In [None]:
# Section 1: Load the ChesapeakeNeighborhoods Dataset
import pandas as pd
import os

# Load the CSV file
csv_path = "ChesapeakeNeighborhoods.csv" if os.path.exists("ChesapeakeNeighborhoods.csv") else "data/ChesapeakeNeighborhoods.csv"
df = pd.read_csv(csv_path)

# Display the first few rows
df.head()

# Chesapeake Neighborhoods Data Analysis

This notebook explores and analyzes the ChesapeakeNeighborhoods.csv dataset.
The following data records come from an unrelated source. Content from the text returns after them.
(** A quotient of positive numbers grows with its numerator and shrinks
    with its denominator. *)
Lemma Qdiv_le_compat (a a' b b' : Q) :
  0 < a -> a <= a' -> 0 < b' -> b' <= b -> a / b <= a' / b'.
Proof.
  intros Ha Haa Hb Hbb. apply Qle_shift_div_l; [exact Hb|].
  setoid_replace (a / b * b') with (a * b' / b) by (field; lra).
  apply Qle_shift_div_r; [lra | nra].
Qed.

(** The quotient of two enclosed doubles is enclosed. *)
Lemma approximates_div (x y : float) (v w l h l' h' : Q) (lo hi lo' hi' : Z) :
  approximates x v l h lo hi -> approximates y w l' h' lo' hi' ->
  0 < v -> 0 < w -> 0 < l -> 0 < l' ->
  (-1021 <= lo - hi')%Z -> (hi - lo' <= 1022)%Z ->
  approximates (x / y) (v / w) (l / h' * (1 - u64)) (h / l' * (1 + u64))
    (lo - hi' - 53) (hi - lo' - 51).
Proof.
  intros (mx & ex & Nx & Hex & Hx) (my & ey & Ny & Hey & Hy) Hv Hw Hl Hl' Lo Hi.
  destruct (div_normal_value x y _ _ _ _ Nx Ny ltac:(lia)) as (m & e & N & He & Hm).
  exists m, e. split; [exact N|]. split; [lia|].
  pose proof (B2Q_normal_pos _ _ _ Nx). pose proof (B2Q_normal_pos _ _ _ Ny).
  set (a := B2Q x) in *. set (b := B2Q y) in *. set (c := B2Q (x / y)) in *.
  assert (U : 0 < 1 - u64 /\ 0 < 1 + u64) by (split; reflexivity).
  set (u1 := 1 - u64) in *. set (u2 := 1 + u64) in *.
  destruct Hx as [Hx1 Hx2], Hy as [Hy1 Hy2], Hm as [Hm1 Hm2], U as [U1 U2].
  assert (0 < l * v) by nra. assert (0 < l' * w) by nra.
  assert (0 < h') by nra. assert (0 < h' * w) by nra.
  split.
  - apply Qle_trans with (u1 * (a / b)); [|exact Hm1].
    setoid_replace (l / h' * u1 * (v / w)) with (u1 * ((l * v) / (h' * w)))
      by (field; lra).
    apply Qmult_le_l; [exact U1 | apply Qdiv_le_compat; assumption].
  - apply Qle_trans with (u2 * (a / b)); [exact Hm2|].
    setoid_replace (h / l' * u2 * (v / w)) with (u2 * ((h * v) / (l' * w)))
      by (field; lra).
    apply Qmult_le_l; [exact U2 | apply Qdiv_le_compat; assumption].
Qed.

(** ** Relative error *)

Lemma approximates_within (x : float) (v l h eps : Q) (lo hi : Z) :
  approximates x v l h lo hi -> 0 < v -> 1 - eps <= l -> h <= 1 + eps ->
  within eps x v.
Proof.
  intros (m & e & _ & _ & [H1 H2]) Hv Hl Hh. unfold within.
  apply Qabs_Qle_condition. split; nra.
Qed.

#[export] Instance within_Proper : Proper (Qeq ==> eq ==> Qeq ==> iff) within.
Proof.
  intros e e' He x ? <- v v' Hv. unfold within. now rewrite He, Hv.
Qed.

(** A double within a relative error below one of a positive number is a
    finite double other than zero: no overflow, no NaN. *)
Lemma within_finite (eps : Q) (x : float) (v : Q) :
  eps < 1 -> 0 < v -> within eps x v ->
  exists s m e, Prim2SF x = S754_finite s m e.
Proof.
  intros He Hv. unfold within, B2Q.
  destruct (Prim2SF x) as [s|s| |s m e]; [| | |eauto]; cbn [SF2Q]; intros H;
    apply Qabs_Qle_condition in H; nra.
Qed.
We will inspect, clean, visualize, and aggregate the data to gain insights into Chesapeake's neighborhoods.

In [None]:
# Section 2: Inspect Data Structure and Missing Values
print("Columns:", df.columns.tolist())
print("Data types:\n", df.dtypes)
print("Missing values per column:\n", df.isnull().sum())

In [None]:
# Section 3: Summary Statistics for Area and Length
area_stats = df['SHAPESTArea'].describe()
length_stats = df['SHAPESTLength'].describe()
print("Area Statistics:\n", area_stats)
print("Length Statistics:\n", length_stats)

In [None]:
# Section 4: Top 10 Largest Neighborhoods by Area
top10_area = df.sort_values('SHAPESTArea', ascending=False).head(10)
top10_area[['NBRHD_NAME', 'SECTOR', 'SHAPESTArea']]

In [None]:
# Section 5: Neighborhoods with Missing or Unusual Data
missing_or_unusual = df[df['NBRHD_NAME'].isnull() | df['SECTOR'].isnull() | (df['SHAPESTArea'] < 1)]
missing_or_unusual

In [None]:
# Section 6: Distribution Plot of Neighborhood Areas
import matplotlib.pyplot as plt
import seaborn as sns

plt.figure(figsize=(10,6))
sns.histplot(data=df, x='SHAPESTArea', bins=30, kde=True)
plt.title('Distribution of Neighborhood Areas')
plt.xlabel('Area')
plt.ylabel('Count')
plt.show()

In [None]:
# Section 7: Group and Aggregate by SECTOR
grouped = df.groupby('SECTOR').agg(
    count=('NBRHD_NAME', 'count'),
    mean_area=('SHAPESTArea', 'mean'),
    total_area=('SHAPESTArea', 'sum')
)
grouped

In [None]:
# Section 8: Export Cleaned Data
cleaned_df = df.dropna(subset=['NBRHD_NAME', 'SECTOR'])
cleaned_df = cleaned_df[cleaned_df['SHAPESTArea'] >= 1]
cleaned_df.to_csv('ChesapeakeNeighborhoods_cleaned.csv', index=False)
print('Exported cleaned data to ChesapeakeNeighborhoods_cleaned.csv')